Starting with Apache Ignite 1.8 it's guaranteed that the partition to which the affinity key belongs will not be evicted from a node while a job, triggered by affinityCall(...) or affinityRun(...), is being executed there. The partition rebalancing usually happens due to the topology change event when a new node joins the cluster or the old one leaves it.

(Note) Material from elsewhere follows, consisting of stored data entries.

(** Receiving from a box that holds a message. *)
Lemma recv_now_ok fuel mbox max_bytes msg m l b ls timer wait (s : msys) :
  sync_inv C (ks s) -> mboxes (ext s) !! mbox = Some b -> mb_state b = OPENED -> box_ok b -> 0 < slots b ->
  mb_msgs b = msg :: l -> msgs (ext s) !! msg = Some m -> m_bytes m <= max_bytes ->
  wqs (ks s) !! senders mbox = Some ls -> no_sem (senders mbox) (ks s) ->
  finishes (recv_msg C fuel mbox max_bytes timer wait s) (fun r s' =>
    r = (0, Some msg) /\ roused C (senders mbox) WT_MBOX_SEND ls (ks s) (ks s') /\
    ext s' = ext (put_box mbox (set_slots (slots b - 1) l b) s)).
Proof.
  intros I Hb Hst (H0 & H1 & H2) Hpos Hl Hm Hle Hq Hsep. unfold recv_msg.
  rewrite (bind_step_ _ _ _ _ (upd_box_ok mbox _ b s Hb)). set (s1 := put_box _ _ s).
  assert (Hb1 : mboxes (ext s1) !! mbox = Some (add_inuse 1 b)) by apply put_box_get.
  rewrite (bind_done _ _ _ true s1).
  2:{ assert (Hlt : (slots (add_inuse 1 b) =? 0) = false) by (cbn; lia).
      destruct fuel; cbn [recv_wait]; rewrite bind_get, (get_box_ok _ _ _ Hb1), bind_lift, Hlt; done. }
  destruct (wakeup_first_ok C (ks s1) (senders mbox) ls WT_MBOX_SEND I Hq Hsep) as (k & E & R).
  assert (Hpick : pick_msg C mbox max_bytes s1 =
    Ok (0, Some msg, mk_sys k (ext (put_box mbox (set_slots (slots b - 1) l (add_inuse 1 b)) s1)))).
  { unfold pick_msg. rewrite (get_box_ok _ _ _ Hb1). cbn [res_bind mb_state add_inuse slots mb_msgs].
    rewrite bool_decide_true by done. rewrite (proj2 (Z.ltb_lt 0 (slots b)) Hpos). cbn [andb assert res_bind]. rewrite Hl.
    change (msgs (ext s1)) with (msgs (ext s)). rewrite (fetch_ok _ _ _ Hm). cbn [res_bind].
    destruct (Z.ltb_spec max_bytes (m_bytes m)); [lia|]. rewrite u32_small by lia. unfold with_ks. cbn [ks put_box with_ext].
    change (ks s) with (ks s1). rewrite E. done. }
  unfold bind at 1. rewrite bind_get, (get_box_ok _ _ _ Hb1), bind_lift.
  rewrite bind_check by (cbn; rewrite Hst, bool_decide_true by done; cbn; lia).
  rewrite bind_check by (cbn; rewrite Hl; by rewrite bool_decide_false).
  rewrite (bind_step _ _ _ (0, Some msg) (mk_sys k (ext (put_box mbox (set_slots (slots b - 1) l (add_inuse 1 b)) s1))))
    by (by rewrite Hpick).
  cbn [fst Z.eqb negb]. rewrite bind_ret. cbn [ret res_bind run_bind].
  rewrite (bind_step_ _ _ _ (put_box mbox (add_inuse (-1) (set_slots (slots b - 1) l (add_inuse 1 b))) (mk_sys k (ext s1)))).
  - apply finishes_ret. split_and!; [done|done|]. unfold s1. rewrite ext_put_box || idtac.
    unfold put_box, with_ext, set_mboxes; cbn. rewrite insert_insert_eq. do 2 f_equal.
    unfold add_inuse, set_slots; cbn. by rewrite inuse_round.
  - rewrite ext_put_box, (leave_open mbox (set_slots (slots b - 1) l (add_inuse 1 b))).
    + by rewrite put_put_box.
    + apply put_box_get.
    + done.
Qed.

End Steps.

Section Block.
Context (C : sched_class) `{OK : !SchedClassOk C}.

(** What a sender that waited for room does when it runs again in [s']. *)
Definition send_resumed (mbox msg w : Z) (s' : msys) (r : res (run msys Z)) : Prop :=
  forall wt b, sync_inv C (ks s') -> waits (ks s') !! w = Some wt -> wait_queue wt = senders mbox ->
    mboxes (ext s') !! mbox = Some b -> 0 < mb_inuse b < 2 ^ 31 ->
    no_sem (receivers mbox) (ks s') -> forall ls lr, wqs (ks s') !! senders mbox = Some ls -> wqs (ks s') !! receivers mbox = Some lr ->
    let ls' := filter (fun y => y <> w) ls in let lr' := filter (fun y => y <> w) lr in
    (* woken by a receiver, there is room: the message is appended *)
    (mb_state b = OPENED -> wakeup_flags wt = WT_MBOX_SEND -> 0 <= slots b < max_slots b -> max_slots b < 2 ^ 32 ->
       finishes r (fun v s2 => v = 0 /\
         ext s2 = ext (put_box mbox (add_inuse (-1) (set_slots (slots b + 1) (mb_msgs b ++ [msg]) b)) s') /\
         linked w (ks s2) = false /\ wqs (ks s2) !! receivers mbox = Some (tail lr'))) /\
    (* woken by its timer or a signal: the message is not sent *)
    (mb_state b = OPENED -> wakeup_flags wt <> WT_MBOX_SEND ->
       finishes r (fun v s2 => v = wakeup_flags wt /\ ext s2 = ext (put_box mbox (add_inuse (-1) b) s') /\
         linked w (ks s2) = false)) /\
    (* the box was closed and this is its last user: the box is given back *)
    (mb_state b = CLOSING -> mb_inuse b = 1 -> mb_msgs b = [] -> ls' = [] -> lr' = [] -> wakeup_flags wt <> 0 ->
       finishes r (fun v s2 => v <> 0 /\ box_freed mbox b s' s2 /\ linked w (ks s2) = false)).

Lemma send_wait_end (mbox w : Z) (timer : option Z) fuel (b : msg_mbox) s2 :
  mboxes (ext s2) !! mbox = Some b -> slots b < max_slots b -> send_wait C fuel mbox timer w s2 = Ok (Done None s2).
Proof.
  intros Hb Hs. assert (E : (max_slots b <=? slots b) = false) by lia.
  destruct fuel; cbn [send_wait]; by rewrite bind_get, (get_box_ok _ _ _ Hb), bind_lift, E.
Qed.

Lemma send_block_ok fuel mbox msg b ls timer w c (s : msys) :
  sync_inv C (ks s) -> mboxes (ext s) !! mbox = Some b -> mb_state b = OPENED -> max_slots b <= slots b ->
  wqs (ks s) !! senders mbox = Some ls -> no_sem (senders mbox) (ks s) -> linked w (ks s) = false ->
  timer_ready timer (ks s) -> procs (ks s) !! current (ks s) = Some c -> lcpu_count (ks s) <= pid c ->
  current (ks s) <> idleproc (ks s) ->
  blocks (send_msg C (S fuel) mbox msg timer w s)
    (fun s1 => asleep C (senders mbox) w WT_MBOX_SEND ls (ks s) (ks s1) /\ ext s1 = ext (put_box mbox (add_inuse 1 b) s))
    (send_resumed mbox msg w).
Proof.
  intros I Hb Hst Hfull Hq Hsep Hw Ht Hc Hp Hid. unfold send_msg.
  rewrite (bind_step_ _ _ _ _ (upd_box_ok mbox _ b s Hb)). set (s1 := put_box _ _ s).
  assert (Hb1 : mboxes (ext s1) !! mbox = Some (add_inuse 1 b)) by apply put_box_get.
  eapply blocks_then.
  - cbn [send_wait]. rewrite bind_get, (get_box_ok _ _ _ Hb1), bind_lift.
    assert (E : (max_slots (add_inuse 1 b) <=? slots (add_inuse 1 b)) = true) by (cbn; lia). rewrite E.
    rewrite bind_check by (cbn; rewrite Hst; by apply bool_decide_true).
    eapply (sleep_ok C _ (senders mbox) w WT_MBOX_SEND timer ls c s1); done.
  - intros s' r Hr wt b' I' Hw' Eq Hb' Hi Hsr ls' lr' Hls Hlr. destruct (Hr wt I' Hw' Eq) as (s2 & -> & A).
    destruct A as (I2 & L2 & A2 & M2 & P2 & E2 & Q2).
    assert (Hb2 : mboxes (ext s2) !! mbox = Some b') by (by rewrite E2).
    assert (Hw2 : waits (ks s2) !! w = Some wt) by (by rewrite A2).
    rewrite bind_get, (get_box_ok _ _ _ Hb2), bind_lift, (fetch_ok _ _ _ Hw2), bind_lift. split_and!.
    + intros Hop Hfl Hroom Hmax. rewrite Hop, Hfl. rewrite bool_decide_true by done. rewrite Z.eqb_refl. cbn [negb orb].
      rewrite (send_wait_end mbox w timer fuel b' s2 Hb2) by lia. cbn [res_bind run_bind].
      eapply finishes_mono; [apply (send_room_tail C mbox msg b' (filter (fun y => y <> w) lr') s2); auto; [lia|lia|]|].
      { intros sem x Hs. apply (Hsr sem x). by rewrite <- M2. }
      intros v s3 (-> & R & E3). destruct R as (I3 & S3 & Q3 & _). split_and!; [done| | |].
      * rewrite E3. unfold put_box, with_ext, set_mboxes; cbn. by rewrite E2.
      * eapply linked_wqs; [|exact L2]. rewrite Q3. intros q l [[<- <-]|[Hne Hl]]%lookup_insert_Some; [|eauto].
        eexists; split; [by apply Q2|]. intros x Hx. destruct (filter _ _) as [|y l0]; [done|by right].
      * by rewrite Q3, lookup_insert_eq.
    + intros Hop Hfl. rewrite Hop. rewrite bool_decide_true by done. rewrite (proj2 (Z.eqb_neq _ _) Hfl). cbn [negb orb].
      cbn [ret res_bind run_bind]. rewrite bind_ret.
      rewrite (bind_step_ _ _ _ _ (leave_open mbox b' _ s2 Hb2 Hop)). apply finishes_ret. split_and!; [done| |done].
      unfold put_box, with_ext, set_mboxes; cbn. by rewrite E2.
    + intros Hcl Hone Hm Hls' Hlr' Hnz. rewrite Hcl. rewrite bool_decide_false by done. cbn [negb orb].
      set (v := if wakeup_flags wt =? WT_MBOX_SEND then WT_INTERRUPTED else wakeup_flags wt).
      assert (Hv : v <> 0) by (unfold v; destruct (_ =? _); done).
      cbn [ret res_bind run_bind]. rewrite bind_ret. rewrite (proj2 (Z.eqb_neq _ _) Hv). cbn [negb].
      destruct (leave_last mbox b' s2) as (s3 & E3 & K3 & F3); try done.
      { rewrite <- Hls'. by apply Q2. } { rewrite <- Hlr'. by apply Q2. }
      rewrite (bind_step_ _ _ _ _ E3). apply finishes_ret. split_and!; [done| |by rewrite K3].
      unfold box_freed in *. by rewrite F3, E2.
Qed.

End Block.

(** ** Closing a box *)

Section Close.
Context (C : sched_class) `{OK : !SchedClassOk C}.

Lemma drop_msgs_ok mbox l : forall b s,
  mboxes (ext s) !! mbox = Some b -> mb_msgs b = l -> NoDup l -> (forall msg, msg ∈ l -> is_Some (msgs (ext s) !! msg)) ->
  exists s', drop_msgs mbox l s = Ok s' /\ ks s' = ks s /\
    mboxes (ext s') = <[mbox := set_slots (slots b) [] b]> (mboxes (ext s)) /\ mu (ext s') = mu (ext s) /\
    mbox_map (ext s') = mbox_map (ext s) /\ free_mbox_list (ext s') = free_mbox_list (ext s) /\
    (forall msg, msgs (ext s') !! msg = if decide (msg ∈ l) then None else msgs (ext s) !! msg).
Proof.
  induction l as [|msg l IH]; intros b s Hb Hl Hnd Hin; cbn [drop_msgs].
  - exists s. split_and!; try done. rewrite insert_id; [done|]. rewrite Hb. destruct b; cbn in *. by subst.
  - apply NoDup_cons in Hnd as [Hni Hnd]. rewrite (upd_box_ok _ _ b) by done. cbn [res_bind]. unfold free_msg. cbn [ext put_box with_ext set_mboxes msgs].
    destruct (Hin msg ltac:(by left)) as (m & Hm). rewrite (fetch_ok _ _ _ Hm). cbn [res_bind].
    set (s1 := with_ext _ _).
    destruct (IH (set_slots (slots b) l b) s1) as (s' & E & K & B & U & Mp & F & G).
    + apply lookup_insert_eq.
    + done.
    + done.
    + intros x Hx. cbn. rewrite lookup_delete_ne by (intros ->; done). apply Hin. by right.
    + exists s'. rewrite E. split_and!; try done.
      * rewrite B. cbn. by rewrite insert_insert_eq.
      * intros x. rewrite G. cbn. destruct (decide (x = msg)) as [->|Hne].
        -- rewrite decide_False by done. rewrite decide_True by (by left). by rewrite lookup_delete_eq.
        -- rewrite lookup_delete_ne by done.
           destruct (decide (x ∈ l)), (decide (x ∈ msg :: l)) as [H|H]; try done.
           ++ exfalso. apply H. by right.
           ++ exfalso. apply elem_of_cons in H as [?|?]; done.
Qed.

(** What closing leaves behind. *)
Record closed (mbox : Z) (b : msg_mbox) (ls lr : list Z) (s s' : msys) : Prop := {
  cl_sync : sync_inv C (ks s');
  cl_queues : wqs (ks s') = <[receivers mbox := []]> (<[senders mbox := []]> (wqs (ks s)));
  cl_woken : forall v x, v ∈ ls ++ lr -> waits (ks s) !! v = Some x ->
    exists q y, waits (ks s') !! v = Some (mk_wait (wproc x) WT_INTERRUPTED q) /\
      procs (ks s') !! wproc x = Some y /\ state y = PROC_RUNNABLE;
  cl_msgs : forall msg, msgs (ext s') !! msg = if decide (msg ∈ mb_msgs b) then None else msgs (ext s) !! msg;
  cl_box : if mb_inuse b =? 0
    then mboxes (ext s') = <[mbox := mk_mbox (mb_id b) 0 CLOSED 0 0 []]> (mboxes (ext s)) /\
         free_mbox_list (ext s') = free_mbox_list (ext s) ++ [mbox]
    else mboxes (ext s') = <[mbox := mk_mbox (mb_id b) (mb_inuse b) CLOSING (max_slots b) (slots b) []]> (mboxes (ext s)) /\
         free_mbox_list (ext s') = free_mbox_list (ext s);
  cl_map : mbox_map (ext s') = mbox_map (ext s) }.

Lemma senders_receivers mbox : senders mbox <> receivers mbox.
Proof. unfold senders, receivers. lia. Qed.

Lemma ipc_mbox_free_ok id mbox b ls lr s :
  sync_inv C (ks s) -> get_mbox id s = Ok (Some mbox) -> mboxes (ext s) !! mbox = Some b -> NoDup (mb_msgs b) ->
  (forall msg, msg ∈ mb_msgs b -> is_Some (msgs (ext s) !! msg)) ->
  wqs (ks s) !! senders mbox = Some ls -> wqs (ks s) !! receivers mbox = Some lr ->
  no_sem (senders mbox) (ks s) -> no_sem (receivers mbox) (ks s) ->
  returns (ipc_mbox_free C id s) (fun '(r, s') => r = 0 /\ closed mbox b ls lr s s').
Proof.
  intros I Hg Hb Hnd Hin Hls Hlr Ns Nr. pose proof (senders_receivers mbox) as Hne.
  unfold ipc_mbox_free. rewrite Hg. cbn [res_bind].
  rewrite (upd_box_ok _ _ b) by done. cbn [res_bind]. rewrite (get_box_ok _ (set_st CLOSING b)) by apply put_box_get. cbn [res_bind].
  destruct (drop_msgs_ok mbox (mb_msgs (set_st CLOSING b)) (set_st CLOSING b) (put_box mbox (set_st CLOSING b) s))
    as (s1 & E1 & K1 & B1 & U1 & M1 & F1 & G1); [apply put_box_get|done|done|done|].
  rewrite E1. cbn [res_bind]. cbn [ks put_box with_ext] in K1. cbn [mboxes ext put_box with_ext set_mboxes] in B1. rewrite insert_insert_eq in B1.
  unfold with_ks at 1. rewrite K1.
  destruct (wakeup_all_ok C (ks s) (senders mbox) ls WT_INTERRUPTED I Hls Ns) as (k2 & E2 & I2 & S2 & Q2 & W2 & R2 & G2 & _).
  rewrite E2. cbn [res_bind]. unfold with_ks at 1. cbn [ks].
  destruct (wakeup_all_ok C k2 (receivers mbox) lr WT_INTERRUPTED) as (k3 & E3 & I3 & S3 & Q3 & W3 & R3 & G3 & _).
  { done. } { by rewrite Q2, lookup_insert_ne. } { intros sem x Hs. apply (Nr sem x). by rewrite <- S2. }
  rewrite E3. cbn [res_bind]. cbn [ext].
  set (s3 := mk_sys k3 (ext s1)).
  assert (Hb3 : mboxes (ext s3) !! mbox = Some (mk_mbox (mb_id b) (mb_inuse b) CLOSING (max_slots b) (slots b) [])).
  { unfold s3. cbn [ext]. rewrite B1. apply lookup_insert_eq. }
  rewrite (get_box_ok _ _ _ Hb3). cbn [res_bind mb_inuse].
  assert (Hwoken : forall v x, v ∈ ls ++ lr -> waits (ks s) !! v = Some x ->
    exists q y, waits k3 !! v = Some (mk_wait (wproc x) WT_INTERRUPTED q) /\ procs k3 !! wproc x = Some y /\ state y = PROC_RUNNABLE).
  { intros v x Hv Hx. destruct (decide (v ∈ lr)) as [Hr|Hr].
    - assert (exists x2, waits k2 !! v = Some x2 /\ wproc x2 = wproc x) as (x2 & Hx2 & <-).
      { destruct (decide (v ∈ ls)) as [Hs|Hs]; [destruct (G2 v x Hs Hx) as [? _]; eauto|eauto]. }
      destruct (G3 v x2 Hr Hx2) as (? & y & ? & ?). eauto.
    - apply elem_of_app in Hv as [Hs|?]; [|done]. destruct (G2 v x Hs Hx) as (Hx2 & y & Hy & Hyr).
      destruct (R3 _ y Hy Hyr) as (y' & ? & ?). exists (senders mbox), y'. split_and!; [by apply W3|done|done]. }
  assert (Hq : wqs k3 = <[receivers mbox := []]> (<[senders mbox := []]> (wqs (ks s)))) by (by rewrite Q3, Q2).
  assert (Hcase : exists s', (if mb_inuse b =? 0 then mbox_free mbox s3 else Ok s3) = Ok s' /\ closed mbox b ls lr s s').
  { destruct (Z.eqb_spec (mb_inuse b) 0) as [H0|H0].
    - destruct (mbox_free_ok mbox _ s3 Hb3) as (s' & E & K & F); [done|done|done| | |].
      { cbn [ks s3]. by rewrite Hq, lookup_insert_ne, lookup_insert_eq by done. }
      { cbn [ks s3]. by rewrite Hq, lookup_insert_eq. }
      unfold box_freed in F. cbn in F. exists s'. split; [done|].
      split; rewrite ?K, ?F; cbn; try done. by rewrite (proj2 (Z.eqb_eq _ _) H0), B1, insert_insert_eq, F1.
    - exists s3. split; [done|]. split; cbn; try done. by rewrite (proj2 (Z.eqb_neq _ _) H0). }
  destruct Hcase as (s' & -> & Hcl). cbn [res_bind]. apply returns_ok. done.
Qed.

This guarantee makes it feasible to execute complex logic where it's crucial that the data stays on the same node throughout the time the job is being executed there. For instance, this feature allows executing local SQL queries as a part of the job, triggered by affinityCall(...) or affinityRun(...), not worrying about the fact that the local query may return a partial result set due to the data rebalancing.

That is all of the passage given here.